3 minute read
Consider This
How About Performance-Enhancing Morality?
As the world’s eyes turn to the 2022 Winter Olympics in February, one of the most important competitions will not be on ice or snow. It will be the behind-the-scenes game of lab technicians trying to catch cheating athletes.
It’s a pharmacological battle, an unending task of policing athletes trying to cheat their way to success through performance-enhancing drugs (PEDs). Big doping scandals have regularly stained not only the Olympics, but virtually all professional and amateur sports around the world.
But frankly, cheating in sports is just a highly visible specimen of a much deeper societal problem.
When we tell the truth
Are we willing to hold up a mirror and take a hard look at our own lives and seriously address corruption not in sports, but in humanity’s general character? If not, denouncing athletes while ignoring our own sins is hypocritical. That’s because if the reports on cheating and lying make sports look bad, you ought to read the reports about people cheating and lying in everyday life!
James Patterson and Peter Kim wrote one such report after they interviewed thousands of people around the United States, asking them to anonymously and honestly answer questions about behavioral habits and beliefs.
The results described in their book, The Day America Told the Truth: What People Really Believe About Everything That Really Matters, were alarming. For example, “Lying has become an integral part of the American culture, a trait of the American character. We lie and don’t even think about it. We lie for no reason.” Patterson and Kim wrote. “Just about everyone lies—91 percent of us lie regularly.”
Maybe this comes from their finding that “only 31 percent of us believe that honesty is the best policy.” And 64 percent admitted, “I will lie when it suits me, so long as it doesn’t cause any real damage.”
Another self-admitted truth was that cheating is pervasive in all areas of life—school, journalism, government, law, business, marriage. Cheating’s close cousin is stealing, and 74 percent agreed with the statement, “I will steal from those who won’t really miss it.”

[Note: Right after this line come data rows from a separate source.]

(** * FinceptTerminal scripts: the Treasury FiscalData client and the CKAN test harness

    A shallow embedding of

    - [us_treasury_fiscaldata_api.py]: the request executor [_make_request],
      the endpoint registry, the catalogue / category / search accessors, the
      four date-ranged series accessors and [test_endpoints];
    - [test_universal_ckan_api.py]: [test_function], the per-group test
      functions, [test_integrated_workflow], [run_all_tests] and [main].

    Python text is modelled by [string], one [ascii] per code point, so the
    development covers text whose code points are below 256.  Python objects
    that travel through the envelopes (decoded JSON) are values of [pyval].
    The remote services are oracles: the functions that talk to them run in a
    small monad that threads the list of calls made so far and carries Python
    exceptions. *)

From Stdlib Require Import String Ascii List ZArith NArith Bool Arith Lia.
From Stdlib Require Import Floats.
From Stdlib Require Import Sorting.Sorted Sorting.Permutation.
Import ListNotations.
Set Warnings "-register-all".
Local Open Scope string_scope.
Local Open Scope list_scope.

(** ** Python text *)

Module PyStr.

(** [str.lower] on one code point below 256: A-Z and the Latin-1 capitals
    (U+00C0..U+00DE except the multiplication sign U+00D7) move up by 32. *)
Definition lower_char (c : ascii) : ascii :=
  let n := N_of_ascii c in
  if ((65 <=? n) && (n <=? 90))%N then ascii_of_N (n + 32)
  else if ((192 <=? n) && (n <=? 222) && negb (n =? 215))%N then ascii_of_N (n + 32)
  else c.

Fixpoint lower (s : string) : string :=
  match s with
  | EmptyString => EmptyString
  | String c s' => String (lower_char c) (lower s')
  end.

(** The code points below 256 that [str.split()] treats as white space. *)
Definition is_space (c : ascii) : bool :=
  let n := N_of_ascii c in
  (((9 <=? n) && (n <=? 13)) || ((28 <=? n) && (n <=? 32)) || (n =? 133) || (n =? 160))%N.

(** [s.startswith(p)] *)
Fixpoint starts_with (p s : string) : bool :=
  match p, s with
  | EmptyString, _ => true
  | String a p', String b s' => Ascii.eqb a b && starts_with p' s'
  | String _ _, EmptyString => false
  end.

(** [sub in s] for two texts. *)
Fixpoint contains (sub s : string) : bool :=
  starts_with sub s ||
  match s with
  | EmptyString => false
  | String _ s' => contains sub s'
  end.

(** [s.split()]: the maximal runs of non-white-space characters.  [cur] is
    the run being read, most recent character first. *)
Definition rev_string (l : list ascii) : string :=
  string_of_list_ascii (rev l).

Fixpoint split_ws_aux (cur : list ascii) (s : string) : list string :=
  match s with
  | EmptyString => match cur with [] => [] | _ => [rev_string cur] end
  | String c s' =>
      if is_space c
      then match cur with
           | [] => split_ws_aux [] s'
           | _ => rev_string cur :: split_ws_aux [] s'
           end
      else split_ws_aux (c :: cur) s'
  end.

Definition split_ws (s : string) : list string := split_ws_aux [] s.

(** [s.split(sep)] for a one-character separator: always at least one piece. *)
Fixpoint split_on_aux (sep : ascii) (cur : list ascii) (s : string) : list string :=
  match s with
  | EmptyString => [rev_string cur]
  | String c s' =>
      if Ascii.eqb c sep then rev_string cur :: split_on_aux sep [] s'
      else split_on_aux sep (c :: cur) s'
  end.

Definition split_on (sep : ascii) (s : string) : list string :=
  split_on_aux sep [] s.

(** [s.replace(old, new)] for a non-empty [old]: leftmost non-overlapping
    occurrences.  [skip] counts the characters of a match still to drop.
    (Every call site passes a non-empty [old].) *)
Fixpoint replace_aux (old new : string) (skip : nat) (s : string) : string :=
  match s with
  | EmptyString => EmptyString
  | String c s' =>
      match skip with
      | S k => replace_aux old new k s'
      | O =>
          if starts_with old s
          then new ++ replace_aux old new (String.length old - 1) s'
          else String c (replace_aux old new 0 s')
      end
  end.

Definition replace (old new s : string) : string :=
  match old with
  | EmptyString => s
  | _ => replace_aux old new 0 s
  end.

(** [str.title] on ASCII text: a letter that follows a letter is lowered,
    any other letter is raised.  It is only ever applied to text cut out of
    the registry, which is ASCII. *)
Definition is_letter (c : ascii) : bool :=
  let n := N_of_ascii c in
  (((65 <=? n) && (n <=? 90)) || ((97 <=? n) && (n <=? 122)))%N.

Definition upper_char (c : ascii) : ascii :=
  let n := N_of_ascii c in
  if ((97 <=? n) && (n <=? 122))%N then ascii_of_N (n - 32) else c.

Fixpoint title_aux (prev_cased : bool) (s : string) : string :=
  match s with
  | EmptyString => EmptyString
  | String c s' =>
      String (if prev_cased then lower_char c else upper_char c)
             (title_aux (is_letter c) s')
  end.

Definition title (s : string) : string := title_aux false s.

(** Truthiness of a text: empty is false. *)
Definition nonempty (s : string) : bool :=
  match s with EmptyString => false | _ => true end.

End PyStr.

(** ** Python values, exceptions and the operations the scripts use *)

Module Py.

(** Decoded JSON and the other objects that travel in an envelope.  A
    dictionary is a list of bindings in insertion order; its keys are texts. *)
Inductive pyval : Type :=
| PNone
| PBool (b : bool)
| PInt (z : Z)
| PFloat (f : float)
| PStr (s : string)
| PList (l : list pyval)
| PDict (kvs : list (string * pyval)).

Definition dict := list (string * pyval).

(** The exceptions the scripts tell apart, and every other [Exception] as
    its class name and its [str(e)]. *)
Inductive exn : Type :=
| HTTPError (status_code : Z) (reason : string)
| Timeout
| ConnectionError
| JSONDecodeError
| PyError (cls : string) (msg : string).

Inductive res (A : Type) : Type :=
| Ok (a : A)
| Raise (e : exn).
Arguments Ok {A} a.
Arguments Raise {A} e.

Fixpoint dict_get (k : string) (d : dict) : option pyval :=
  match d with
  | [] => None
  | (k', v) :: d' => if String.eqb k k' then Some v else dict_get k d'
  end.

Definition dict_has (k : string) (d : dict) : bool :=
  match dict_get k d with Some _ => true | None => false end.

(** [d[k] = v]: an existing key keeps its place, a new one goes last. *)
Fixpoint dict_set (k : string) (v : pyval) (d : dict) : dict :=
  match d with
  | [] => [(k, v)]
  | (k', v') :: d' =>
      if String.eqb k k' then (k, v) :: d' else (k', v') :: dict_set k v d'
  end.

(** [bool(v)] *)
Definition truthy (v : pyval) : bool :=
  match v with
  | PNone => false
  | PBool b => b
  | PInt z => negb (Z.eqb z 0)
  | PFloat f => negb (PrimFloat.eqb f 0%float)
  | PStr s => PyStr.nonempty s
  | PList l => match l with [] => false | _ => true end
  | PDict d => match d with [] => false | _ => true end
  end.

Definition type_name (v : pyval) : string :=
  match v with
  | PNone => "NoneType"
  | PBool _ => "bool"
  | PInt _ => "int"
  | PFloat _ => "float"
  | PStr _ => "str"
  | PList _ => "list"
  | PDict _ => "dict"
  end.

Definition is_dict (v : pyval) : bool :=
  match v with PDict _ => true | _ => false end.

Definition is_str (k : string) (v : pyval) : bool :=
  match v with PStr s => String.eqb s k | _ => false end.

(** The message texts below follow CPython's wording; no theorem depends
    on them. *)

(** [len(v)] *)
Definition py_len (v : pyval) : res nat :=
  match v with
  | PStr s => Ok (String.length s)
  | PList l => Ok (List.length l)
  | PDict d => Ok (List.length d)
  | _ => Raise (PyError "TypeError"
                  ("object of type '" ++ type_name v ++ "' has no len()"))
  end.

(** [k in v] for a text [k]: key of a dictionary, element of a list,
    substring of a text. *)
Definition py_in (k : string) (v : pyval) : res bool :=
  match v with
  | PDict d => Ok (dict_has k d)
  | PList l => Ok (existsb (is_str k) l)
  | PStr s => Ok (PyStr.contains k s)
  | _ => Raise (PyError "TypeError"
                  ("argument of type '" ++ type_name v ++ "' is not iterable"))
  end.

(** [v[k]] for a text [k]. *)
Definition py_getitem (v : pyval) (k : string) : res pyval :=
  match v with
  | PDict d =>
      match dict_get k d with
      | Some x => Ok x
      | None => Raise (PyError "KeyError" ("'" ++ k ++ "'"))
      end
  | PList _ => Raise (PyError "TypeError" "list indices must be integers or slices, not str")
  | PStr _ => Raise (PyError "TypeError" "string indices must be integers, not 'str'")
  | _ => Raise (PyError "TypeError"
                  ("'" ++ type_name v ++ "' object is not subscriptable"))
  end.

(** [v[0]] *)
Definition py_first (v : pyval) : res pyval :=
  match v with
  | PList (x :: _) => Ok x
  | PList [] => Raise (PyError "IndexError" "list index out of range")
  | PStr (String c _) => Ok (PStr (String c EmptyString))
  | PStr EmptyString => Raise (PyError "IndexError" "string index out of range")
  | PDict _ => Raise (PyError "KeyError" "0")
  | _ => Raise (PyError "TypeError"
                  ("'" ++ type_name v ++ "' object is not subscriptable"))
  end.

(** [v.get(k, default)]: only a dictionary has the method. *)
Definition py_get (v : pyval) (k : string) (default : pyval) : res pyval :=
  match v with
  | PDict d =>
      match dict_get k d with
      | Some x => Ok x
      | None => Ok default
      end
  | _ => Raise (PyError "AttributeError"
                  ("'" ++ type_name v ++ "' object has no attribute 'get'"))
  end.

(** [str(e)] of a caught exception.  Only the catch-all clauses use it, and
    only an exception outside the four named classes reaches one; for the
    named classes the text is the library's own and a label stands for it. *)
Definition exn_str (e : exn) : string :=
  match e with
  | HTTPError _ reason => reason
  | Timeout => "Timeout"
  | ConnectionError => "ConnectionError"
  | JSONDecodeError => "JSONDecodeError"
  | PyError _ msg => msg
  end.

(** Decimal text of an integer, as [str(int)] prints it. *)
Fixpoint digits (fuel : nat) (n : N) (acc : string) : string :=
  match fuel with
  | O => acc
  | S fuel' =>
      let d := ascii_of_N (48 + N.modulo n 10) in
      let q := N.div n 10 in
      if N.eqb q 0 then String d acc else digits fuel' q (String d acc)
  end.

Definition str_of_N (n : N) : string :=
  digits (S (N.to_nat (N.log2 n))) n "".

Definition str_of_Z (z : Z) : string :=
  match z with
  | Z0 => "0"
  | Zpos p => str_of_N (Npos p)
  | Zneg p => "-" ++ str_of_N (Npos p)
  end.

(** [a / b] on two integers, as a binary64 float.  The integers here are
    list lengths, far below 2^53, where the quotient of the two converted
    operands is the correctly rounded quotient Python computes. *)
Definition float_of_nat (n : nat) : float :=
  PrimFloat.of_uint63 (Uint63.of_Z (Z.of_nat n)).

Definition py_truediv (a b : nat) : res float :=
  match b with
  | O => Raise (PyError "ZeroDivisionError" "division by zero")
  | _ => Ok (PrimFloat.div (float_of_nat a) (float_of_nat b))
  end.

(** The number of tenths nearest to [m * 2^e], ties to the even one: the
    rounding [format(x, ".1f")] performs on the exact value of a float. *)
Definition tenths (m : positive) (e : Z) : Z :=
  let n := (Zpos m * 10)%Z in
  if (0 <=? e)%Z then (n * 2 ^ e)%Z
  else
    let d := (2 ^ (- e))%Z in
    let q := (n / d)%Z in
    let r := (n mod d)%Z in
    if (2 * r <? d)%Z then q
    else if (d <? 2 * r)%Z then (q + 1)%Z
    else if Z.even q then q else (q + 1)%Z.

(** [f"{x:.1f}"] *)
Definition format_1f (x : float) : string :=
  match Prim2SF x with
  | S754_zero s => if s then "-0.0" else "0.0"
  | S754_infinity s => if s then "-inf" else "inf"
  | S754_nan => "nan"
  | S754_finite s m e =>
      let t := tenths m e in
      (if s then "-" else "") ++ str_of_Z (t / 10) ++ "." ++ str_of_Z (t mod 10)
  end.

(** *** Calls to the outside world

    A computation reads and extends the list of calls made so far (oldest
    first) and ends in a value or a raised exception. *)
Definition M (E A : Type) : Type := list E -> res A * list E.

Definition ret {E A} (a : A) : M E A := fun log => (Ok a, log).

Definition bind {E A B} (m : M E A) (k : A -> M E B) : M E B :=
  fun log =>
    match m log with
    | (Ok a, log') => k a log'
    | (Raise e, log') => (Raise e, log')
    end.

Definition throw {E A} (e : exn) : M E A := fun log => (Raise e, log).

(** A pure operation that may raise. *)
Definition lift {E A} (r : res A) : M E A := fun log => (r, log).

(** [try: body  except Exception as e: handler(e)], for a body that calls
    nothing outside. *)
Definition try_pure {A} (body : res A) (handler : exn -> A) : A :=
  match body with
  | Ok a => a
  | Raise e => handler e
  end.

(** The same around a body that makes calls. *)
Definition try_except {E A} (body : M E A) (handler : exn -> M E A) : M E A :=
  fun log =>
    match body log with
    | (Ok a, log') => (Ok a, log')
    | (Raise e, log') => handler e log'
    end.

End Py.

Declare Scope py_scope.
Delimit Scope py_scope with py.
Notation "x <- m ;; k" := (Py.bind m (fun x => k))
  (at level 61, m at next level, right associativity) : py_scope.
Notation "m ;;; k" := (Py.bind m (fun _ => k))
  (at level 61, right associativity) : py_scope.

(** ** us_treasury_fiscaldata_api.py *)

Module Treasury.
Import Py.
Local Open Scope py_scope.
Local Open Scope string_scope.

Definition BASE_URL : string :=
  "https://api.fiscaldata.treasury.gov/services/api/fiscal_service".
Definition TIMEOUT : Z := 30.
Definition DEFAULT_PAGE_SIZE : Z := 100.

(** The dictionary every accessor returns: its three keys. *)
Record envelope : Type := Envelope {
  data : pyval;
  metadata : dict;
  error : option string
}.

(** One [requests.get(url, params=params, timeout=timeout)]. *)
Record http_get : Type := HttpGet {
  get_url : string;
  get_params : dict;
  get_timeout : Z
}.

Even worse were the answers to the question, “What would you do for $10 million?” • 25 percent would abandon their entire family. • 23 percent would become prostitutes for a week. • 7 percent would kill a stranger.
We can’t cheat on God
There were many other similarly disturbing conclusions. Could it have anything to do with the results of another section of the survey—spiritual beliefs? Only 13 percent said they believed in all of the 10 Commandments; only 40 percent believed in any five of them. In fact, 77 percent agreed with the statement, “I don’t see the point in observing the Sabbath”—the Fourth Commandment. In other words, “What’s your point with this rule, God?” Maybe that’s why 93 percent said that they themselves—not God— determine what is and isn’t moral in their lives.
Now here’s what I didn’t tell you: The Day America Told the Truth was published 31 years ago! What would the same questions reveal today? Are we more or less moral nowadays than we were three decades ago? Would results drastically differ in countries other than the U.S.?
This came to mind as I read two articles in this issue, “The Problem With Abortion Is Bigger Than Abortion” and “Things That Never Change.” The former shows that we cannot resolve the abortion crisis without resolving other related societal sins as well. The latter shows that we can’t navigate these perilous times without returning to God’s unchanging core values.
Both make the point that we need something performance-enhancing, all right—performanceenhancing morality! Humanity clearly isn’t doing well on core character issues. Now is a good time to consider this: we can’t ignore God’s rules and cheat our way to success in life, and we can never fool Him either.